**Data records:**
Lemma add_ok (earlier : list clock) (c : clock) (lo : time) (log : list time) (key : string) (r : R) :
  0 <= lo → lo + 2048 <= c_now c → c_now c <= c_exp c → c_add c <= c_exp c → c_exp c <= max_int64 →
  (∀ a, a ∈ log → a <= c_exp c) →
  (∀ e, e ∈ earlier → ms (c_exp e + window s) < ms (c_add c) ∨ ms (c_exp c) <= ms (c_exp e + window s)) →
  log_ok earlier (c_add c) lo log (sliding_key key) (rd_db r) →
  ∃ r', allow_add s key c r = (r', Ret tt) ∧
    log_ok (c :: earlier) (c_exp c) lo (c_now c :: log) (sliding_key key) (rd_db r').
Proof.
  intros Hlo Hnow Hne Hae Hmax Hlog Hquiet Hok. set (K := sliding_key key) in *.
  assert (unix_nano (c_now c) = c_now c) as Hun by (apply wrap64_id; int_solve).
  destruct (zadd_ok _ _ lo (c_now c) _ _ _ ltac:(apply f64_of_Z_gap; lia) Hok)
    as (d1 & n & z & dl & Hs1 & Hl1 & Hdl & Hz).
  destruct (rd_ok (c_add c) _ r _ _ Hs1) as (r1 & Hx1 & Hd1); [done|]. rewrite <- (Hd1 K) in Hl1.
  assert (live (c_exp c) K (rd_db r1) = Some (Entry (RZSet z) dl)) as Hl2.
  { rewrite (live_later (c_add c)), Hl1 by done. apply live_not_expired in Hl1. unfold expired in *.
    simpl in *. destruct dl as [x|]; [|done]. destruct Hdl as (e & He & ->). bool_to_prop.
    specialize (Hquiet e He). by rewrite (proj2 (Z.ltb_ge _ _)) by lia. }
  assert (redis_sem (EXPIRE K (window s)) (c_exp c) (rd_db r1) =
    Some (<[K := Entry (RZSet z) (Some (ms (c_exp c + window s)))]> (rd_db r1), RInt 1)) as Hs2.
  { simpl. by rewrite sw_deadline, Hl2. }
  destruct (rd_ok (c_exp c) _ r1 _ _ Hs2) as (r2 & Hx2 & Hd2); [done|].
  exists r2. unfold allow_add, ZAdd, Expire. rewrite Hun. comp_unfold. fold K. rewrite Hx1, Hx2.
  split; [done|]. apply (log_ok_eq _ _ _ _ _ _ _ Hd2). exists z. split.
  - right. eexists. rewrite live_insert, decide_True by done. pose proof sw_window_pos.
    assert (ms (c_exp c) <= ms (c_exp c + window s)) by (apply ms_mono; lia).
    unfold expired. simpl. rewrite (proj2 (Z.ltb_ge _ _)) by done. split; [done|]. simpl. split; [|set_solver].
    intros a Ha. apply ms_mono. assert (a <= c_exp c); [set_solver|lia].
  - destruct Hz as [Hin Hall]. split; [done|]. intros a Ha Hsc HT. apply Hall; [done..|lia].
Qed.

Lemma windowStart_eq (now : time) :
  window s <= now → now <= max_int64 → unix_nano (windowStart s now) = now - window s.
Proof.
  intros Hlo Hhi. pose proof sw_window_pos. unfold windowStart, unix_nano.
  rewrite (wrap64_id (- window s)) by int_solve. apply wrap64_id. int_solve.
Qed.

Lemma count_ok (earlier : list clock) (T lo : time) (log : list time) (key : string) (c : clock) (r : R) :
  T <= c_rem c → lo <= c_now c - window s → window s <= c_now c → c_now c <= c_card c → c_rem c <= c_card c →
  c_card c <= max_int64 → NoDup log → (∀ a, a ∈ log → 0 <= a <= max_int64) →
  log_ok earlier T lo log (sliding_key key) (rd_db r) →
  ∃ r' n, allow_count s key c r = (r', Ret (Z.of_nat n, None)) ∧
    log_ok earlier (c_card c) (c_now c - window s) log (sliding_key key) (rd_db r') ∧
    (n <= recent (c_now c - window s) log)%nat ∧ (recent (c_card c - window s + 2048) log <= n)%nat.
Proof.
  intros HT Hlo Hwin Hnc Hrc Hmax Hnd Hlog Hok. apply (log_ok_later _ _ _ _ _ _ _ HT) in Hok.
  destruct (trim_ok _ _ _ (c_now c - window s) _ _ _ Hlo ltac:(naive_solver) Hok) as (d1 & n1 & Hs1 & Hok1).
  destruct (rd_ok (c_rem c) _ r _ _ Hs1) as (r1 & Hx1 & Hd1); [done|].
  apply (log_ok_eq _ _ _ _ _ _ _ Hd1), (log_ok_later _ _ _ _ _ _ _ Hrc) in Hok1.
  destruct (card_ok earlier (c_card c) (c_now c - window s) log _ _ ltac:(lia) ltac:(lia) Hnd ltac:(naive_solver) Hok1) as (n & Hs2 & Hle & Hge).
  destruct (rd_ok (c_card c) _ r1 _ _ Hs2) as (r2 & Hx2 & Hd2); [done|].
  exists r2, n. split_and!; [|by apply (log_ok_eq _ _ _ _ _ _ _ Hd2)|done..].
  unfold allow_count. rewrite windowStart_eq by lia. cbn [Pipeline_Exec]. comp_unfold. by rewrite Hx1, Hx2.
Qed.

**Task to carry out:** Copy the lines from the start of the data verbatim, stopping after the line containing "assert (unix_nano (c_now".

**Exercise output:**
Lemma add_ok (earlier : list clock) (c : clock) (lo : time) (log : list time) (key : string) (r : R) :
  0 <= lo → lo + 2048 <= c_now c → c_now c <= c_exp c → c_add c <= c_exp c → c_exp c <= max_int64 →
  (∀ a, a ∈ log → a <= c_exp c) →
  (∀ e, e ∈ earlier → ms (c_exp e + window s) < ms (c_add c) ∨ ms (c_exp c) <= ms (c_exp e + window s)) →
  log_ok earlier (c_add c) lo log (sliding_key key) (rd_db r) →
  ∃ r', allow_add s key c r = (r', Ret tt) ∧
    log_ok (c :: earlier) (c_exp c) lo (c_now c :: log) (sliding_key key) (rd_db r').
Proof.
  intros Hlo Hnow Hne Hae Hmax Hlog Hquiet Hok. set (K := sliding_key key) in *.
  assert (unix_nano (c_now c) = c_now c) as Hun by (apply wrap64_id; int_solve).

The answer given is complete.